• [PROBLEM DESCRIPTION]
Examine the entries below, count the lines holding the string "every", and respond with the number only.

- - -

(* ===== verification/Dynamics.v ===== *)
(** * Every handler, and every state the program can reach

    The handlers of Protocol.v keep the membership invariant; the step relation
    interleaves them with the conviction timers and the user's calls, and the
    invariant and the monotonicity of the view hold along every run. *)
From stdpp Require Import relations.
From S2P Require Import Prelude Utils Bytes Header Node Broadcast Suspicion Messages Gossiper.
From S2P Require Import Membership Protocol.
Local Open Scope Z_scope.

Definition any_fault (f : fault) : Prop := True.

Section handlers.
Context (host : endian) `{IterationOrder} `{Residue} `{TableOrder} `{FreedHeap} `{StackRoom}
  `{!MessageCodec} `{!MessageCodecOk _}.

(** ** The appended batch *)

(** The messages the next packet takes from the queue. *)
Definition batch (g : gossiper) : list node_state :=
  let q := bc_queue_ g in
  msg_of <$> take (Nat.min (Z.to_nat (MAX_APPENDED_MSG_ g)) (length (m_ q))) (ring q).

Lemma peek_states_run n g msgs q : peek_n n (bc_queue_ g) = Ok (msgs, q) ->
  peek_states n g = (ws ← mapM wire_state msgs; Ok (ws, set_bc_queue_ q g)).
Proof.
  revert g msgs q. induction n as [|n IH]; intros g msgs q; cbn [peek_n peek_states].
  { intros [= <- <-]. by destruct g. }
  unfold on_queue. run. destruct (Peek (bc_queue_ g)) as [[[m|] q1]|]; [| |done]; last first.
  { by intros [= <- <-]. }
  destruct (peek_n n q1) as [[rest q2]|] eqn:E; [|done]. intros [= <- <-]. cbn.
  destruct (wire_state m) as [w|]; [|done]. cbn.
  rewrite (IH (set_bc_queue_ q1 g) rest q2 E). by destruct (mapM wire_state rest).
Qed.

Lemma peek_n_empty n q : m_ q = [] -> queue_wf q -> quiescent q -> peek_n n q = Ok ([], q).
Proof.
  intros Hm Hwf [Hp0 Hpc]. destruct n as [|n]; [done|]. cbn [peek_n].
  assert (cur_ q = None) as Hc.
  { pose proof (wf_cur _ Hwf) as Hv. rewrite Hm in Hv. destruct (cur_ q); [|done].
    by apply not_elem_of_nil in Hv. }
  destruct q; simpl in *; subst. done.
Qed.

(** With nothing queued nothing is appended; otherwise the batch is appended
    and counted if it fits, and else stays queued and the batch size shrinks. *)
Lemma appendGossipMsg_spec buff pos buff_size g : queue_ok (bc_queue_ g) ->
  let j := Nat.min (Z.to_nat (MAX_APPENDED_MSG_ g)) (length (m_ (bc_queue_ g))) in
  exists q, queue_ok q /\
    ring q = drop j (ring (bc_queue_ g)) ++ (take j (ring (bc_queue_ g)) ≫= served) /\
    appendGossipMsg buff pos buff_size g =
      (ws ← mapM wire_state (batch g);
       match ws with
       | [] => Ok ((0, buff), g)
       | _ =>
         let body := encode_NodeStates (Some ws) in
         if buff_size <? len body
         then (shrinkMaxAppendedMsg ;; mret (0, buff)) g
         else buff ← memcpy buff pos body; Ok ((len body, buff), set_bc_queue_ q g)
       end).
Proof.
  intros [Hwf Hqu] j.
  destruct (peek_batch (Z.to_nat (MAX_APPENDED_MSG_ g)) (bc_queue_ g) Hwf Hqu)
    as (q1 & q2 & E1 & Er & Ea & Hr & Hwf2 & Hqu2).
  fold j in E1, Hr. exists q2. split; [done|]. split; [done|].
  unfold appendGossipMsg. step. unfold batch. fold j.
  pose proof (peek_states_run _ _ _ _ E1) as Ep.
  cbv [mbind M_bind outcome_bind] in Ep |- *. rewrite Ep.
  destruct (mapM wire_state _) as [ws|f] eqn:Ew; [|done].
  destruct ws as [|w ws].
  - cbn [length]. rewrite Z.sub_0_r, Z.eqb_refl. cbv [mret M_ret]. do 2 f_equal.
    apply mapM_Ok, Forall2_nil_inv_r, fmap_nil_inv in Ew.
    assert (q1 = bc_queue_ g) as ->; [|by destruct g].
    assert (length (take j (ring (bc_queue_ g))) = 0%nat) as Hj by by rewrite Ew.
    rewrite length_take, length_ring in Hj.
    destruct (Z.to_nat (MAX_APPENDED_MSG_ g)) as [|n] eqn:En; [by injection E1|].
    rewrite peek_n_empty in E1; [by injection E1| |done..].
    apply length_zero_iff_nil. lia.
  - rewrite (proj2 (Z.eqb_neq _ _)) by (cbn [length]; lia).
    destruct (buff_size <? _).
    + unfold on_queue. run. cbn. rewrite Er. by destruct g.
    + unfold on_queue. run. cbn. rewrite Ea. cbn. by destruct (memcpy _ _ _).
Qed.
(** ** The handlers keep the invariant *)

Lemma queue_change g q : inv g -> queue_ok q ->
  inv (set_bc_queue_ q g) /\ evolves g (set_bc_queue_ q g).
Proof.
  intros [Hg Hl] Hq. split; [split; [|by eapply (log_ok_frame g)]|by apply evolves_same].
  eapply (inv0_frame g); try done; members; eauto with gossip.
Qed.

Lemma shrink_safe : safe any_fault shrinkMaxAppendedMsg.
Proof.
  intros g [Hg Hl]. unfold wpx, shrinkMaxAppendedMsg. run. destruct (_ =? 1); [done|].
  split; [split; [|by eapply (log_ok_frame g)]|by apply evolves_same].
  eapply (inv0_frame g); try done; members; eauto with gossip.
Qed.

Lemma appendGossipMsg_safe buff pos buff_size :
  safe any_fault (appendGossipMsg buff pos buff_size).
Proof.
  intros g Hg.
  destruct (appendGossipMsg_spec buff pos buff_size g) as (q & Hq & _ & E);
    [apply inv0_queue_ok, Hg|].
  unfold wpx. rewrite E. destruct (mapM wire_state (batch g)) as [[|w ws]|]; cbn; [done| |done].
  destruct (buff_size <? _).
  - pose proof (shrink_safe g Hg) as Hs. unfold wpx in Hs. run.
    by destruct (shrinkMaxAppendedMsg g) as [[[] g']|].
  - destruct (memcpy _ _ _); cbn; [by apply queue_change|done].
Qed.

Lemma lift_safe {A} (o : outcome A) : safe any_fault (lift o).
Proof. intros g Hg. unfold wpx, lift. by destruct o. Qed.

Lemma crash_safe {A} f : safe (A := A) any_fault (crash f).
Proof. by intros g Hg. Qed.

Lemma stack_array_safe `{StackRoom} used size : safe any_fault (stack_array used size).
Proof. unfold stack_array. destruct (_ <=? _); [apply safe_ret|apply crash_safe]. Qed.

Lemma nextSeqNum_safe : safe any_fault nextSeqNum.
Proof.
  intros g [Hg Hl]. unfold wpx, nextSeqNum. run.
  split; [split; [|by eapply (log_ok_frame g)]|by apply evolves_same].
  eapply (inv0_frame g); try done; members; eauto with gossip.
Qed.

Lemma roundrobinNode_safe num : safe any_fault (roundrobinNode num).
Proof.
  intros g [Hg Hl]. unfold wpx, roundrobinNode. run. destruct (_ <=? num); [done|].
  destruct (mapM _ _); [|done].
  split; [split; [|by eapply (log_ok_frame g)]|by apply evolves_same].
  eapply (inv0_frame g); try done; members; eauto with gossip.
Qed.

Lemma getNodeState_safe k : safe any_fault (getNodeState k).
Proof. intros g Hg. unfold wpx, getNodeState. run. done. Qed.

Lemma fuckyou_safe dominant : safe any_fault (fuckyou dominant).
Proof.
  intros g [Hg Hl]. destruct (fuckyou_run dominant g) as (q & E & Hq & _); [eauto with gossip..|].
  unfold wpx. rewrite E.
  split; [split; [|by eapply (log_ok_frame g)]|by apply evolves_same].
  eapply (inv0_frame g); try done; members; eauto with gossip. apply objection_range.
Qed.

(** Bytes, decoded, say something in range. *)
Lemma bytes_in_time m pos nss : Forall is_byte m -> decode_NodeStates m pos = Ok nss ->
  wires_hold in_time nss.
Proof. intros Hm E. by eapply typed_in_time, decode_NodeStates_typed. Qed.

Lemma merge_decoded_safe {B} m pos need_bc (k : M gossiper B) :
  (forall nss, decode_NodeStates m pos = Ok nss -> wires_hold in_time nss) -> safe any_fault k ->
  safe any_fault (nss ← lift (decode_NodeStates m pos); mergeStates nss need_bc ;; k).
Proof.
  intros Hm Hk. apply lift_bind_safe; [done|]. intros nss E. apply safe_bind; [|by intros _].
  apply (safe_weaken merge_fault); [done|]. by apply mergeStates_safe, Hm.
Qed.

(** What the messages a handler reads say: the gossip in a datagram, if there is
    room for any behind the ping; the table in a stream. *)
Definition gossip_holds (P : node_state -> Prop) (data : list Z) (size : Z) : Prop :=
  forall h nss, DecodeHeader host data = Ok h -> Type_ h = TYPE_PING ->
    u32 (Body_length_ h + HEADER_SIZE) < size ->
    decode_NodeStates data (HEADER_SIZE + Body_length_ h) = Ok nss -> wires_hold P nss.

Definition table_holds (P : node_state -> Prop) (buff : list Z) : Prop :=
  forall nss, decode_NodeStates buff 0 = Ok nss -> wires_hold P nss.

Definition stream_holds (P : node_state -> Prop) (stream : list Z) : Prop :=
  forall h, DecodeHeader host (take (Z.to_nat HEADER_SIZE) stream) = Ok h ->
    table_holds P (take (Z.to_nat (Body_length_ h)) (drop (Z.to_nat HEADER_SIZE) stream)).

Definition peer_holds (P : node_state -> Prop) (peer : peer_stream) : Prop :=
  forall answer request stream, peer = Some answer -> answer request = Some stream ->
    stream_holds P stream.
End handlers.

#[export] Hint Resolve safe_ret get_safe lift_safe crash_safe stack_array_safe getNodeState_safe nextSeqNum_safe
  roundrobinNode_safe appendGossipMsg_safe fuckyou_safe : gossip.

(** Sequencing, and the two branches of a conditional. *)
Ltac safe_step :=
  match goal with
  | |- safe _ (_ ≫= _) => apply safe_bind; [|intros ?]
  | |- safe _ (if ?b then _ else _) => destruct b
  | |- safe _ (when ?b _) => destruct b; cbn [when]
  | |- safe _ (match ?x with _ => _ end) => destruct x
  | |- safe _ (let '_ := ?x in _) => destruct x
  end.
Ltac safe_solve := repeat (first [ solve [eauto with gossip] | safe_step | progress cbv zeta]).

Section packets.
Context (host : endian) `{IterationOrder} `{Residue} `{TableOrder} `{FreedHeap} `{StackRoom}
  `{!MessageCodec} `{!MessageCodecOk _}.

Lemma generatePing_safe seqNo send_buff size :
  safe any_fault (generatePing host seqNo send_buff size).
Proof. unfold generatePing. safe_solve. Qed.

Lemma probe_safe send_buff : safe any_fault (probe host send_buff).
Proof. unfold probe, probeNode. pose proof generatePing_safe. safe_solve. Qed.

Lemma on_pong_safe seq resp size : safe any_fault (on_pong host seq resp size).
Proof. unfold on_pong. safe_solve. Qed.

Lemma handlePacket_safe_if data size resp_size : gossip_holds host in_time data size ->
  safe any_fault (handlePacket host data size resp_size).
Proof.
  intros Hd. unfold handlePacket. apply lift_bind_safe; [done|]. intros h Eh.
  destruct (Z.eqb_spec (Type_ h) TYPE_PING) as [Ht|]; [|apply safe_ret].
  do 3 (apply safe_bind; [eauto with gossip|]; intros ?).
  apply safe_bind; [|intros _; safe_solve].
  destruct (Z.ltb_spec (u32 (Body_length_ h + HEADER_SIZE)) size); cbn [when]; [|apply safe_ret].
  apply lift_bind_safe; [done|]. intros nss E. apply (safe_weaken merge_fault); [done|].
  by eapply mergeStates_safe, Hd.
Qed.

- - -

• [ANSWER SPACE]
2